[What is expected] Look below for the line containing "- intros id'" and the line containing "rewrite list_lookup_insert_eq by"; repeat exactly those two lines and all lines between them, and nothing else.

[Materials provided]
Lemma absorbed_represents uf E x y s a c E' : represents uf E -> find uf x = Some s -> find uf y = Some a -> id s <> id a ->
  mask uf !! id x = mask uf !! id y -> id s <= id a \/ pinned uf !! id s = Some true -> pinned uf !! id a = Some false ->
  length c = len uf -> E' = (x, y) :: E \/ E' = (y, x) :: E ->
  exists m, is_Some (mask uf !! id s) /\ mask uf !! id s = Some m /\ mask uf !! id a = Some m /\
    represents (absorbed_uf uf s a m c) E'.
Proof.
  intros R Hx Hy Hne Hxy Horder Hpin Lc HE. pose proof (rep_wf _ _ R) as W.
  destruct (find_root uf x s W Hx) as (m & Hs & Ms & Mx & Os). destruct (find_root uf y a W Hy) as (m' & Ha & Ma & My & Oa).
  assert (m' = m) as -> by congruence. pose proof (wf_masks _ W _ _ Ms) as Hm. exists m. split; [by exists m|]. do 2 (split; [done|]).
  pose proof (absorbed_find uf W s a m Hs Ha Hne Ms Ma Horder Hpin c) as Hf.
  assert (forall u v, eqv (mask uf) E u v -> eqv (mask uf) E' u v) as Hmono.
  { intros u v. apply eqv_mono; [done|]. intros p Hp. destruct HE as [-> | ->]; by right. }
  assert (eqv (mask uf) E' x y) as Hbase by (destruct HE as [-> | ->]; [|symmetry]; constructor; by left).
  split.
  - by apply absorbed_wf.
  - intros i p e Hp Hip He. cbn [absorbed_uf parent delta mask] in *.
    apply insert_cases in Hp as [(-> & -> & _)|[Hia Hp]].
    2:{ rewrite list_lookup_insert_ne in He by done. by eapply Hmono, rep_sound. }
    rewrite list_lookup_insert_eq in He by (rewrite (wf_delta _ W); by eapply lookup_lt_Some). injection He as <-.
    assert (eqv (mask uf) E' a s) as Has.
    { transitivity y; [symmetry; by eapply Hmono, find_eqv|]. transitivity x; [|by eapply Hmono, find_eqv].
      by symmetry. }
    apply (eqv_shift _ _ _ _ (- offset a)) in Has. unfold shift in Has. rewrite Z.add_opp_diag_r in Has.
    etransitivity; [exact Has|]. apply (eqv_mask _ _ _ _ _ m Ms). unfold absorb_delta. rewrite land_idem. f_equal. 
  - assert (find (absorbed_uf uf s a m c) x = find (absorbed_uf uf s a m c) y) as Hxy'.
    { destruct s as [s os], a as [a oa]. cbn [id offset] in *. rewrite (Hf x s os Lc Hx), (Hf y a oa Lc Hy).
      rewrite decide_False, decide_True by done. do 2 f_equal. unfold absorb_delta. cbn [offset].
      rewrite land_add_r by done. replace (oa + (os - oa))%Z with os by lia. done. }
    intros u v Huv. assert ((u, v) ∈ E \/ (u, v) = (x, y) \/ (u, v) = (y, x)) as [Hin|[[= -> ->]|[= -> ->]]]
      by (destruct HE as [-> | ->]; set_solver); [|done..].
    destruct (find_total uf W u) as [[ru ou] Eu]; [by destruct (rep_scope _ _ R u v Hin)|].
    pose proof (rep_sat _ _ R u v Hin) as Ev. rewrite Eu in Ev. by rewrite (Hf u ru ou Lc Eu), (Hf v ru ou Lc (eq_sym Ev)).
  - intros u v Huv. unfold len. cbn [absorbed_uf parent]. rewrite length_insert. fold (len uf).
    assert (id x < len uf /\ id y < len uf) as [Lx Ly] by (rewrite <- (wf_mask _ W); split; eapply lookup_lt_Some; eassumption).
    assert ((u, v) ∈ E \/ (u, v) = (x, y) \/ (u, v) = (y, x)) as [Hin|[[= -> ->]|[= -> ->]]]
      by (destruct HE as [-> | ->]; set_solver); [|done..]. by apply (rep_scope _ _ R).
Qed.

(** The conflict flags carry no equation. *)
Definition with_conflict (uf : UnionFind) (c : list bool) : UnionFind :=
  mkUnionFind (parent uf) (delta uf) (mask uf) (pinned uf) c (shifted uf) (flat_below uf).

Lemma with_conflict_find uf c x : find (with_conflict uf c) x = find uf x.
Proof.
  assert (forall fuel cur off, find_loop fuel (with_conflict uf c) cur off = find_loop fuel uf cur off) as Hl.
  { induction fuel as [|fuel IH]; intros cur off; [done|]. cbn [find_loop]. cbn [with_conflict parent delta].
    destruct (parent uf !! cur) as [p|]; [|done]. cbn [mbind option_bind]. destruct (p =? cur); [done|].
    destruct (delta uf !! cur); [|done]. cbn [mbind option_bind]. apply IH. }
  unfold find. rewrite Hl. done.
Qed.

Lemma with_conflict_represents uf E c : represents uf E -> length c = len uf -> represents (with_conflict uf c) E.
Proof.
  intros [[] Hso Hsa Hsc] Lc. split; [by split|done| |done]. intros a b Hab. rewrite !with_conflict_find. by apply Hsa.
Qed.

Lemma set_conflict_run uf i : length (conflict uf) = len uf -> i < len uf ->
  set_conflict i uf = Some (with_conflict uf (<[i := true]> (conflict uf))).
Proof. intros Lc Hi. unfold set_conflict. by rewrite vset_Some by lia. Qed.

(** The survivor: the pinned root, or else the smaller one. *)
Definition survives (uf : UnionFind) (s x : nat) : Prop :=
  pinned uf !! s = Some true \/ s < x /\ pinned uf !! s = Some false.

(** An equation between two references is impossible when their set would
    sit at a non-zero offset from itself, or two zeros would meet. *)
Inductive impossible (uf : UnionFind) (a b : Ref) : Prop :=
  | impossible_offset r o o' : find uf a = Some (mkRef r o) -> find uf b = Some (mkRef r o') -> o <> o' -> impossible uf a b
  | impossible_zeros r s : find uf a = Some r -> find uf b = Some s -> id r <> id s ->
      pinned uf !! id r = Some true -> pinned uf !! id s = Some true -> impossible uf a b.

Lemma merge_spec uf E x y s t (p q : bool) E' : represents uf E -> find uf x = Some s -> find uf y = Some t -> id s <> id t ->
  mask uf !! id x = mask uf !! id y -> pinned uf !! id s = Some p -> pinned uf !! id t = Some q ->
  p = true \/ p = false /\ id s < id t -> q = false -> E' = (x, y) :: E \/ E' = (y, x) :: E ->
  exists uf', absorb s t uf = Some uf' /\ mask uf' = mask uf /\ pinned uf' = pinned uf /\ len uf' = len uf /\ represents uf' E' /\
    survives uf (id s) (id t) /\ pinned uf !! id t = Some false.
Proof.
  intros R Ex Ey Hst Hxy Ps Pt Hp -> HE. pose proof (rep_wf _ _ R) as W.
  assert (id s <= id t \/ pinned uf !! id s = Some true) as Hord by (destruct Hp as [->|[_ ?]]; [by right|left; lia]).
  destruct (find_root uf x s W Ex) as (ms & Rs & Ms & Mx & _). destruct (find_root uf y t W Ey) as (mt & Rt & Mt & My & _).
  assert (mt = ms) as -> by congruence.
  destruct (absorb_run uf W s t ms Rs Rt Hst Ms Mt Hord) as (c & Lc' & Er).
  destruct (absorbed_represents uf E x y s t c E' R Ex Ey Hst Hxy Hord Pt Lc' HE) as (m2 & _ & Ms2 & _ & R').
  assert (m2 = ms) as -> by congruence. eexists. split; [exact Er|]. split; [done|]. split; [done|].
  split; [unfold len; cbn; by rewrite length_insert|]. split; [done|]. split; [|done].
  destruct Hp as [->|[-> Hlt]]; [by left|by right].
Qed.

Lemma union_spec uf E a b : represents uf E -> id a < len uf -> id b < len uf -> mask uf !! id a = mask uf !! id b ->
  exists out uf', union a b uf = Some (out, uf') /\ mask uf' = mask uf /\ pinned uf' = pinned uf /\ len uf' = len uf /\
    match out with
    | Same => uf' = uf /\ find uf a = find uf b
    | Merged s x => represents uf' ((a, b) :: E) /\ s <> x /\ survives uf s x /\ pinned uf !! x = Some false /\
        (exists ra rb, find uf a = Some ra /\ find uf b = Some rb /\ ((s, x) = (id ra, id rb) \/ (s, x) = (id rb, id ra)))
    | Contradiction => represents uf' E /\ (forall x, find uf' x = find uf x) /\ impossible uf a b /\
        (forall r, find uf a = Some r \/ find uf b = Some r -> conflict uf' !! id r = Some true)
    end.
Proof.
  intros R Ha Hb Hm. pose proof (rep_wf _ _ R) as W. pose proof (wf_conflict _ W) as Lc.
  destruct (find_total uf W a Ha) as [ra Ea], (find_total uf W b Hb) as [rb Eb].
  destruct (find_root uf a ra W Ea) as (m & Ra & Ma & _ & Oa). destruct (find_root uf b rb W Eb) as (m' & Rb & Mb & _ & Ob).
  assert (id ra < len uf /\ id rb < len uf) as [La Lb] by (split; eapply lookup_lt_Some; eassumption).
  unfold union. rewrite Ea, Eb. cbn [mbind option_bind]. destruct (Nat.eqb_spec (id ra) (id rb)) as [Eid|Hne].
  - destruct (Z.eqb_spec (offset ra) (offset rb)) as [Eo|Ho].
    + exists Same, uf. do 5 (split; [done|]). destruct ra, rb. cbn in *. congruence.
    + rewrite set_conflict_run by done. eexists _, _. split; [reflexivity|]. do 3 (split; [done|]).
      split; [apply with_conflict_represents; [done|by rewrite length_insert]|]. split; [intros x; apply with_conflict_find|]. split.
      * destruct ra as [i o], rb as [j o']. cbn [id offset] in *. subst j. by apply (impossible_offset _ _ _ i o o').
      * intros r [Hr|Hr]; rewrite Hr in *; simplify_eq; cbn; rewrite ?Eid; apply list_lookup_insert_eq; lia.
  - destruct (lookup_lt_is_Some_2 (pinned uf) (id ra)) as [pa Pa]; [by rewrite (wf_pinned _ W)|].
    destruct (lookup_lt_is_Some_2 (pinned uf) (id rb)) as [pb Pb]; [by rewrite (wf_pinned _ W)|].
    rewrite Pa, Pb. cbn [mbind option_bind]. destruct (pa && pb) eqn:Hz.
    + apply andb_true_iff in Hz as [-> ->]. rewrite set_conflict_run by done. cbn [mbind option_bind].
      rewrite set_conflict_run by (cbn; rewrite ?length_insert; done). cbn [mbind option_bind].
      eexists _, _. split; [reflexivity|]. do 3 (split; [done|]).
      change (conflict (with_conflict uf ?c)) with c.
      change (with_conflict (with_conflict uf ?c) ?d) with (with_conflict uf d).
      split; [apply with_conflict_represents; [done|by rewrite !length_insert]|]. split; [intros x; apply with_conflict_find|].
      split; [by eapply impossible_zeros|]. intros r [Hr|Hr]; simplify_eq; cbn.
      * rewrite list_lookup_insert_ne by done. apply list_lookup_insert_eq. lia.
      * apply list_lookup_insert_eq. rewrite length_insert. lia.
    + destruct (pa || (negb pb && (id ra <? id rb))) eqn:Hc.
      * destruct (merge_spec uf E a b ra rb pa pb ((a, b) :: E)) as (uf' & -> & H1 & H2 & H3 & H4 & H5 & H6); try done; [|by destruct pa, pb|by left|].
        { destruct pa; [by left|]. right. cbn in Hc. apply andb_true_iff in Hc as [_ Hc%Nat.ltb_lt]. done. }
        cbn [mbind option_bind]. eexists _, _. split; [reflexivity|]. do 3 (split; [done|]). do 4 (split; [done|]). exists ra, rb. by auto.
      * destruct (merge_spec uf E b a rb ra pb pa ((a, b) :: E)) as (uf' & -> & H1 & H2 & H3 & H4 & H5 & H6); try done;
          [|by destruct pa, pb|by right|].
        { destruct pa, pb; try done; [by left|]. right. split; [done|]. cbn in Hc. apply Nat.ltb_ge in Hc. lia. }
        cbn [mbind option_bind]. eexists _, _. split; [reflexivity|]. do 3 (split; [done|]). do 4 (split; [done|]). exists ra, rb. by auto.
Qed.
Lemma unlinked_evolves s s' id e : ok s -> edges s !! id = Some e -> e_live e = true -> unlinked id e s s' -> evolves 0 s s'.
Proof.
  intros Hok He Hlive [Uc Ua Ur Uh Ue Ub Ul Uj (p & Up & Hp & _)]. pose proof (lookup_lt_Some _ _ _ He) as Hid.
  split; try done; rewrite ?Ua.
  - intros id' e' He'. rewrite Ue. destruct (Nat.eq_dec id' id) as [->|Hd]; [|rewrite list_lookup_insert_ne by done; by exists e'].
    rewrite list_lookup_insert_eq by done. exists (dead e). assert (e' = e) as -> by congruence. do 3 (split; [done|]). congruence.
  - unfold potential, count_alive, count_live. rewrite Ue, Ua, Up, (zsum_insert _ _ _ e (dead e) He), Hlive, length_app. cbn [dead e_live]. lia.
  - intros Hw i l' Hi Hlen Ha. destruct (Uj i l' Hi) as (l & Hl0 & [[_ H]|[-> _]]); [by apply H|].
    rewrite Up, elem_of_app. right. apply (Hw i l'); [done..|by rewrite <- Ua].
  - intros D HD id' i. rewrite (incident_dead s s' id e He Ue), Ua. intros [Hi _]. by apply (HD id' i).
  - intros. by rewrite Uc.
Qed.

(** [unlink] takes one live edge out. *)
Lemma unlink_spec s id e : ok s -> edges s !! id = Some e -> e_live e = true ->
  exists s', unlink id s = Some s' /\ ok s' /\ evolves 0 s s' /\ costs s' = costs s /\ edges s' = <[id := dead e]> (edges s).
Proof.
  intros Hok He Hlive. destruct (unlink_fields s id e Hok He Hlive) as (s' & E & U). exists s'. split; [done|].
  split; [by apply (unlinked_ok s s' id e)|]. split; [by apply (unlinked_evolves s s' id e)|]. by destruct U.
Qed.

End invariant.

[Your response]
  - intros id' e' He'. rewrite Ue. destruct (Nat.eq_dec id' id) as [->|Hd]; [|rewrite list_lookup_insert_ne by done; by exists e'].
    rewrite list_lookup_insert_eq by done. exists (dead e). assert (e' = e) as -> by congruence. do 3 (split; [done|]). congruence.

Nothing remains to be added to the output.